The role of the Hawley-Smoot Tariff (aka Smoot-Hawley Tariff) in causing the Great Depression has been an ongoing subject of controversy for close to a century. Ron Batchelder and I wrote a paper (“Debt, Deflation and the Great Depression”) published in this volume (Money and Banking: The American Experience) that offered an explanation of the mechanism by which the tariff contributed to the Great Depression. That paper was written before and inspired another paper “Pre-Keynesian Theories of the Great Depression: What Ever Happened to Hawtrey and Cassell“) I am now revising the paper for republication, and here is the new version of the relevant section discussing the Hawley-Smoot Tariff.

Monetary disorder was not the only legacy of World War I. The war also left a huge burden of financial obligations in its wake. The European allies had borrowed vast sums from the United States to finance their war efforts, and the Treaty of Versailles imposed on Germany the obligation to pay heavy reparations to the allies, particularly to France.

We need not discuss the controversial question whether the burden imposed on Germany was too great to have been discharged. The relevant question for our purposes is by what means the reparations and war debts could be paid, or, at least, carried forward without causing a default on the obligations. To simplify the discussion, we concentrate on the relationship between the U.S. and Germany, because many of the other obligations of the allies to the U.S. were offset by those of Germany to the allies.[1]

The debt to the U.S. could be extinguished either by a net payment in goods reflected in a German balance-of-trade surplus and a U.S. balance-of-trade deficit, or by a transfer of gold from Germany to the U.S. Stretching out the debt would have required the U.S., in effect to lend Germany the funds required to service its obligations.

For most of the 1920s, the U.S. did in fact lend heavily to Germany, thereby lending Germany the funds to meet its financial obligations to the U.S. (and its European creditors). U.S. lending was not explicitly for that purpose, but on the consolidated national balance sheets, U.S. lending offset German financial obligations, obviating any real transfer.

Thus, to avoid a transfer, in goods or specie, from Germany to the U.S., continued U.S. lending to Germany was necessary. But the sharp tightening of monetary policy by the Federal Reserve in 1928 raised domestic interest rates to near record levels and curtailed lending abroad, as foreign borrowers were discouraged from seeking funds in U.S. capital markets. Avoiding an immediate transfer from Germany to the U.S. was no longer possible except by default. To effect the necessary transfer in goods, Germany would have been required to shift resources from its non-tradable-goods sector to its tradable-goods sector, which would require reducing spending on, and the relative prices of, non-tradable goods. Thus, Germany began to slide into a recession in 1928.

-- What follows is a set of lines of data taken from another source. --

(* ===== verification/Reporting.v ===== *)
(** * Reporting a partner

    The report handler of cmd/wsserver ([handle_report]) with the ban store, the
    session store and the connections it closes. *)

From stdpp Require Import base gmap strings numbers list_basics list_relations list.
From S2P Require Import Prelude GoStd Json Env Keys MemEnv Counters ChatBuffer ChatStore SessionStore RateLimit BanStore Validator Report Filter Protocol Messaging Subscriptions Matcher Cleanup Connection App WsServer Handlers HandlerProofs LifeCycle.
Open Scope Z_scope.

Section rules.
Context {W NW B D : Type} `{!Env W, !EnvLaws W, !Net NW, !NetLaws NW, !Broker callback B}.
Abbreviation A := (app W NW B D).
Implicit Types (s : A).

(** A session may be unreadable; reading it changes nothing. *)
Lemma wp_session_get_any id (Q : res (option Session) → W → Prop) (w : W) :
  up w → wf_ks (keyspace w) → (∀ r w', same w w' → Q r w') → wp (SessionStore.Get id) Q w.
Proof.
  intros Hup Hwf HQ. unfold SessionStore.Get. wp_pure.
  eapply wp_hgetall; [done|by apply wf_hash; auto with go|]. intros w' Hs. wp_pure.
  destruct (scan_session _); [case_bool_decide|]; by apply HQ.
Qed.

Lemma wp_SendMessage id data (Q : option error → A → Prop) s :
  (∀ e n', opened n' = opened (net (conns s)) →
     Q e (set_conns (Hub (heap (conns s)) (byID (conns s)) (byFd (conns s)) (ep_connections (conns s)) n') s)) →
  wp (SendMessage id data) Q s.
Proof.
  intros HQ. unfold SendMessage, Connection.Get. wp_pure. apply wp_on_conns. wp_pure. apply wp_get_hub. wp_pure.
  destruct (byID (conns s) !! id) as [l|].
  - apply wp_on_conns, wp_WriteMessage. cbn [conns set_conns]. intros e n' Ho _. by apply (HQ e n').
  - wp_pure. specialize (HQ (Some ("ws: connection " +:+ id +:+ " not found")) (net (conns s)) eq_refl).
    by destruct s as [? [] ? ? ? ? ? ?].
Qed.

Lemma wp_session_Delete id (Q : option error → W → Prop) (w : W) :
  up w → (∀ w', up w' → (∀ k, k ≠ SessionPrefix +:+ id → keyspace w' !! k = keyspace w !! k) → Q None w') →
  wp (SessionStore.Delete id) Q w.
Proof.
  intros Hup HQ. unfold SessionStore.Delete. wp_pure. eapply wp_do; [done|done|].
  intros w' Hup' _ Hk. wp_pure. apply HQ; [done|]. intros k Hne. by rewrite Hk, lookup_delete_ne.
Qed.

(** Keys that a disconnect never touches. *)
Definition ban_key (k : string) : Prop := ∃ fp, k = BanPrefix +:+ fp.

Lemma disconnect_effect_bans id sess hist s s' fp :
  disconnect_effect id sess hist s s' →
  keyspace (world s') !! (BanPrefix +:+ fp) = keyspace (world s) !! (BanPrefix +:+ fp).
Proof.
  intros (_ & _ & H). destruct (bool_decide _); [|by rewrite H].
  by apply (co_keys _ _ _ _ _ H).
Qed.

(** Closing the connection of a session, as after a ban: whether or not it is
    connected here, it is not afterwards, and no ban changes. *)
Lemma wp_notify_banned p sess hist duration (Q : unit → A → Prop) s :
  up (world s) → wf_ks (keyspace (world s)) → conns_ok (conns s) → buf_rep (msgBuffer s) hist →
  hash_is (hget (keyspace (world s)) (SessionPrefix +:+ p)) sess → SessionStore.ID sess ≠ "" →
  (∀ s', conns_ok (conns s') → byID (conns s') = delete p (byID (conns s)) →
     (∀ fp, keyspace (world s') !! (BanPrefix +:+ fp) = keyspace (world s) !! (BanPrefix +:+ fp)) → Q tt s') →
  wp (notify_banned p duration) Q s.
Proof.
  intros Hup Hwf Hok Hrep Hh Hid HQ. unfold notify_banned, ignore. wp_pure. apply wp_SendMessage.
  intros e n' Ho. wp_pure. set (s1 := set_conns _ s).
  assert (conns_ok (conns s1)) as Hok1 by by apply conns_ok_quiet.
  unfold Connection.Get. apply wp_on_conns. wp_pure. apply wp_get_hub. wp_pure.
  change (set_conns (conns s1) s1) with s1. destruct (byID (conns s1) !! p) as [l|] eqn:El.
  - destruct (ok_id _ Hok1 _ _ El) as (co & Hc & <- & Hf & _).
    eapply wp_remove_registered; [exact Hok1|exact Hc|exact El|].
    intros s0 Hw Hn Hb _ _ _ Hhp Hi _ _ _ Hok0. wp_pure.
    apply (wp_onDisconnect s0 (Connection.ID co) sess hist); rewrite ?Hw, ?Hb; [done..|].
    intros s2 Hup2 Heff. wp_pure. apply wp_on_world, wp_session_Delete; [done|].
    intros w' _ Hk. wp_pure. pose proof Heff as (_ & Hc2 & _).
    apply HQ; cbn; [by rewrite Hc2|by rewrite Hc2, Hi|].
    intros fp. rewrite Hk by done. rewrite (disconnect_effect_bans _ _ _ _ _ _ Heff). by rewrite Hw.
  - wp_pure. apply HQ; [done| |done]. cbn. by rewrite delete_id.
Qed.
End rules.

Section report.
Context {W NW B D : Type}
  `{!Env W, !EnvLaws W, !Net NW, !NetLaws NW, !Broker callback B, !ReportDB D}.
Abbreviation A := (app W NW B D).
Implicit Types (s : A).

(** The keyspace after a report keeps its types. *)
Lemma report_wf ks ks' fp o b :
  ctr_is ks' (ReportsPrefix +:+ fp) o → ban_is ks' fp b →
  (∀ k, k ≠ ReportsPrefix +:+ fp → k ≠ BanPrefix +:+ fp → ks' !! k = ks !! k) →
  wf_ks ks → wf_ks ks'.
Proof.
  intros Ho Hb Hk Hwf k e He. destruct (decide (k = ReportsPrefix +:+ fp)) as [->|Hr].
  { rewrite schema_reports. destruct o as [[n d]|]; cbn in Ho; [destruct Ho as [Ho _]|]; rewrite Ho in He; by simplify_eq. }
  destruct (decide (k = BanPrefix +:+ fp)) as [->|Hbk].
  { rewrite schema_ban. unfold ban_is in Hb. rewrite Hb in He. destruct b as [[r d]|]; by simplify_eq/=. }
  rewrite Hk in He by done. by apply (Hwf k).
Qed.

End report.

(** Two reports against the fingerprint of bob were counted before. *)
Definition reported_app : app mem mem_net (mem_broker callback) table :=
  set_world (ReportAndCheck "fp-bob" "spam" (ReportAndCheck "fp-bob" "spam"
    (SetFingerprint "bob" "fp-bob" (SessionStore.Create "ws-1" "bob" sample_active).2).2).2).2 sample_app.

Definition bob_session : Session :=
  {| SessionStore.ID := "bob"; SessionStore.Status := "idle"; SessionStore.ChatID := "";
     Server := "ws-1"; Interests := ""; Fingerprint := "fp-bob"; SessionStore.CreatedAt := 1700000000;
     LastActive := 1700000000 |}.

Definition sample_report : ReportMsg := {| rp_Type := "report"; rp_ChatID := "c1"; rp_Reason := "spam" |}.

Definition reported_partner : string :=
  GetPartner (session_of_hash (rp_ChatID sample_report)
    (hget (keyspace (world reported_app)) ("chat:" +:+ rp_ChatID sample_report))) (Connection.ID sample_conn).

Example reported_partner_bob : reported_partner = "bob".
Proof. vm_compute. reflexivity. Qed.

In 1929 the United States began making the transfer even more difficult when the newly installed Hoover administration reaffirmed the Republican campaign commitment to raising U.S. tariffs, thereby imposing a tax on the goods transfer through which Germany could discharge its obligations. Although the bill to increase tariffs that became the infamous Hawley-Smoot Act was not passed until 1930, the commitment to raise tariffs made it increasingly unlikely that the U.S. would allow the debts owed it to be discharged by a transfer of goods. The only other means by which Germany could discharge its obligations was a transfer of gold. Anticipating that its obligations to the U.S. could be discharged only by transferring gold, Germany took steps to increase its gold holdings to be able to meet its debt obligations. The increased German demand for gold was reflected in a defensive tightening of monetary policy to raise domestic interest rates to reduce spending and to induce an inflow of gold to Germany.

The connection between Germany’s debt obligations and its demand for gold sheds light on the deflationary macroeconomic consequences of the Hawley-Smoot tariff. Given the huge debts owed to the United States, the tariff imposed a deflationary monetary policy on all U.S. debtors as they attempted to accumulate sufficient gold to be able to service their debt obligations to the U.S. But, under the gold standard, the United States could not shield itself from the deflationary effects that its trade policy was imposing on its debtors.[2]

The U.S. could have counteracted these macroeconomic pressures by a sufficiently expansive monetary policy, thereby satisfying the demand of other countries for gold. Monetary expansion would have continued, by different means, the former policy of lending to debtors, enabling them to extend their obligations. But preoccupied with, or distracted by the stock-market boom, U.S. monetary authorities were oblivious to the impossible alternatives that were being forced on U.S. debtors by a combination of tight U.S. monetary policy and a protectionist trade policy.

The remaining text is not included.